- **WHAT THE EXERCISE ASKS**
Lines in the data below that contain the word "token" are to be copied.

- **TASK DATA**
Definition same_answer {A} (call : Call A) (r r' : Res A) : Prop :=
  match r, r' with
  | Ok a, Ok a' => a' = arrives call a
  | Err e, Err e' => ∀ s, s ∈ recognised call → errors_Is e' s = through_do call && errors_Is e s
  | _, _ => False
  end.

(** ** Calls through [Client.do] *)
Definition error_over {A} (call : Call A) (e : Error) : Error :=
  match call with
  | CallClaim _ => if errors_Is e ErrNoAssignment then sentinel ErrNoAssignment else remote_error e
  | _ => remote_error e
  end.
Definition over_wire {A} (call : Call A) (m : MX A) (w : World X) : Res A * World X :=
  (match (m w).1 with Ok a => Ok (arrives call a) | Err e => Err (error_over call e) end, (m w).2).

(** What a call of the client needs to reach its handler. *)
Ltac reaching segs values name :=
  erewrite (reach _ _ _ segs values _ _ _ _ name);
  [ | lazymatch goal with Hc : credentials _ _ _ |- _ => exact Hc end
    | first [reflexivity | cbn [slashed]; rewrite str_app_nil_r; reflexivity]
    | once (by repeat constructor) | plain_ids
    | lazymatch goal with Hm : may_call _ _ _ |- _ => exact Hm end
    | rewrite ?attempts_prefix, ?nodes_prefix; reflexivity | reflexivity
    | first [by intros | intros _; split; [repeat constructor; by unfold slash_free in * | first [by right | by left]]] | route ].

Lemma no_claim segs values :
  Forall2 escapes segs values → Forall claim_free values → Contains (slashed segs) "/claim" = false.
Proof.
  intros Hs Hv. unfold Contains. apply negb_false_iff, bool_decide_eq_true.
  apply (Index_slashed "claim" "" segs); [done|done|by eapply escapes_slash_free|].
  induction Hs as [|seg value segs values -> _ IH]; constructor; decompose_Forall_hyps.
  - destruct (String.prefix "claim" (PathEscape value)) eqn:E; [|done].
    apply prefix_escaped in E; [|done]. unfold claim_free, HasPrefix in *. congruence.
  - by apply IH.
Qed.

Lemma received_fmap {A} (c : Codec A) (f : A → A) l l0 : (∀ a, got c a (init c) = f a) → got (slice c) l l0 = map f l.
Proof. intros Hf. simpl. by apply map_ext. Qed.

Lemma request_body m p q j : rq_Body (authorize token (request m p q (Some j))) = json_text j.
Proof. unfold authorize. by destruct (token =s ""). Qed.
Lemma request_query m p q i : rq_Query (authorize token (request m p q i)) = q.
Proof. unfold authorize. by destruct (token =s ""). Qed.

Ltac fits_in := repeat match goal with Hi : input_fits _ _ |- _ => destruct Hi end.
Ltac ok_status := apply (bool_decide_unpack _); reflexivity.

Section calls.
Context (ctx : Ctx) (Hc : credentials (srv_Auth server) token ctx).

Lemma unmarshal_input {A} (c : Codec A) a :
  lawful c → fits c a = true → got c a (init c) = a → Unmarshal c true (enc c a) = Ok a.
Proof. intros. by apply lawful_received. Qed.
Ltac input_received lemma := apply unmarshal_input; [auto with wire|assumption|apply lemma].
(** The handler decodes what was sent; the names in path and body agree. *)
Tactic Notation "decoded" tactic3(received) :=
  erewrite decode_sent;
  [|apply request_body|lazymatch goal with Hf : fits_body _ = true |- _ => exact Hf end|received];
  cbn [lb_Assignment cb_Assignment vb_Assignment fb_Assignment fb_Reservation ib_Assignment];
  rewrite ?bool_decide_eq_true_2 by reflexivity; reflexivity.
Ltac handler :=
  cbn [route_Handler]; unfold h_submit, h_listRuns, h_sessionRuns, h_getRun, h_attempts, h_interactions, h_resolveInteraction, h_events,
    h_artifacts, h_cancelRun, h_nodes, h_register, h_heartbeat, h_claim, h_start, h_renew, h_appendEvent,
    h_reserveCapability, h_finishCapability, h_createInteraction, h_complete, h_fail, h_acknowledgeCancellation;
  unfold arg; cbn [nth].
Lemma received_same {A} (c : Codec A) l l0 : (∀ a, got c a (init c) = a) → got (slice c) l l0 = l.
Proof. intros Hf. rewrite (received_fmap c (λ a, a)) by done. apply map_id. Qed.
Ltac struct_received :=
  first [ apply Run_received | apply Attempt_received | apply Artifact_received | apply Interaction_received
        | apply Event_received | apply Node_received | apply Assignment_received | apply LeaseUpdate_received
        | apply Reservation_received ].
Ltac all_received :=
  cbn [arrives]; intros;
  first [ struct_received | apply received_fmap; intros; struct_received | apply received_same; intros; struct_received ].
Ltac answered :=
  [> auto with wire | all_received
  | lazymatch goal with Ha : answer_fits _ _ |- _ => exact Ha end | ok_status ].
Lemma limit_sent m p i limit :
  int64 limit = true → limit_of (authorize token (request m p (limit_query limit) i)) = limit.
Proof.
  intros Hl. unfold limit_of. rewrite request_query. unfold limit_query, map_get.
  rewrite lookup_singleton_eq. cbn [default from_option id]. by rewrite Atoi_pretty.
Qed.
Ltac out_get segs values name :=
  eapply (do_out_served server); cycle 1;
  [reaching segs values name; handler; rewrite ?limit_sent by done; reflexivity |..]; answered.
Tactic Notation "out_post" constr(segs) constr(values) constr(name) tactic3(received) :=
  eapply (do_out_served server); cycle 1; [reaching segs values name; handler; decoded received |..]; answered.
(* ===== verification/HttpAccess.v ===== *)
(** * HttpAccess: who reaches the service over HTTP

    The authentication decides on the unescaped path, the multiplexer on the
    unescaped segments.  The two agree on every route: a request either gets an
    answer that does not touch the service, or its handler runs under the scope
    of a token of the right kind. *)

From S2P Require Import Prelude GoStrings Json Types Codec Wire Url Matching Event Memory Service Http Stream Handler.

(** ** A path and its segments *)
(** A path is its segments, each after a slash. *)
Lemma path_slashed r :
  HasPrefix (rq_Path r) "/" = true → rq_Path r = slashed (raw_segments r) ∧ Forall slash_free (raw_segments r).
Proof.
  unfold raw_segments, HasPrefix. intros Hp. apply prefix_spec in Hp as [s Hs]. rewrite Hs. clear Hs.
  destruct (split_spec ("/" +:+ s) "") as (x & l & Hsplit & He & Hx & Hl); [done|].
  unfold Split. rewrite Hsplit. cbn [tail]. split; [|done]. destruct x as [|c x]; [exact He|exfalso].
  simpl in He. injection He as <- _. discriminate Hx.
Qed.

Lemma unescape_app s t p :
  t = "" ∨ HasPrefix t "/" = true → PathUnescape (s +:+ t) = Some p →
  ∃ a b, PathUnescape s = Some a ∧ PathUnescape t = Some b ∧ p = a +:+ b.
Proof.
  intros Ht. remember (String.length s) as n eqn:Hn. revert s p Hn.
  induction (lt_wf n) as [n _ IH]. intros s p ->.
  destruct s as [|c s]; [intros Hp; by exists "", p|]. rewrite str_cons_app. simpl.
  case_bool_decide as Hc.
  - assert (Hslash : ∀ x rest, t = String x rest → unhex x = None).
    { intros x rest ->. destruct Ht as [?|Hx]; [done|]. unfold HasPrefix in Hx.
      apply prefix_spec in Hx as [? [= -> _]]. reflexivity. }
    destruct s as [|x [|y s]]; rewrite ?str_cons_app, ?str_nil_app.
    + destruct t as [|x [|y t]]; [done|done|]. by rewrite (Hslash x (String y t)).
    + destruct t as [|y t]; [done|]. rewrite (Hslash y t) by done. by destruct (unhex x).
    + destruct (unhex x) as [n|]; [|done]. destruct (unhex y) as [m|]; [|done]. simpl.
      destruct (PathUnescape (s +:+ t)) as [q|] eqn:Hq; [|done]. intros [= <-].
      destruct (IH (String.length s) ltac:(simpl; lia) s q eq_refl Hq) as (a & b & -> & -> & ->).
      simpl. eauto.
  - destruct (PathUnescape (s +:+ t)) as [q|] eqn:Hq; [|done]. intros [= <-].
    destruct (IH (String.length s) ltac:(simpl; lia) s q eq_refl Hq) as (a & b & -> & -> & ->).
      simpl. eauto.
Qed.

- **TASK RESPONSE**
Lemma request_body m p q j : rq_Body (authorize token (request m p q (Some j))) = json_text j.
Proof. unfold authorize. by destruct (token =s ""). Qed.
Lemma request_query m p q i : rq_Query (authorize token (request m p q i)) = q.
Proof. unfold authorize. by destruct (token =s ""). Qed.
Context (ctx : Ctx) (Hc : credentials (srv_Auth server) token ctx).
  int64 limit = true → limit_of (authorize token (request m p (limit_query limit) i)) = limit.
    of a token of the right kind. *)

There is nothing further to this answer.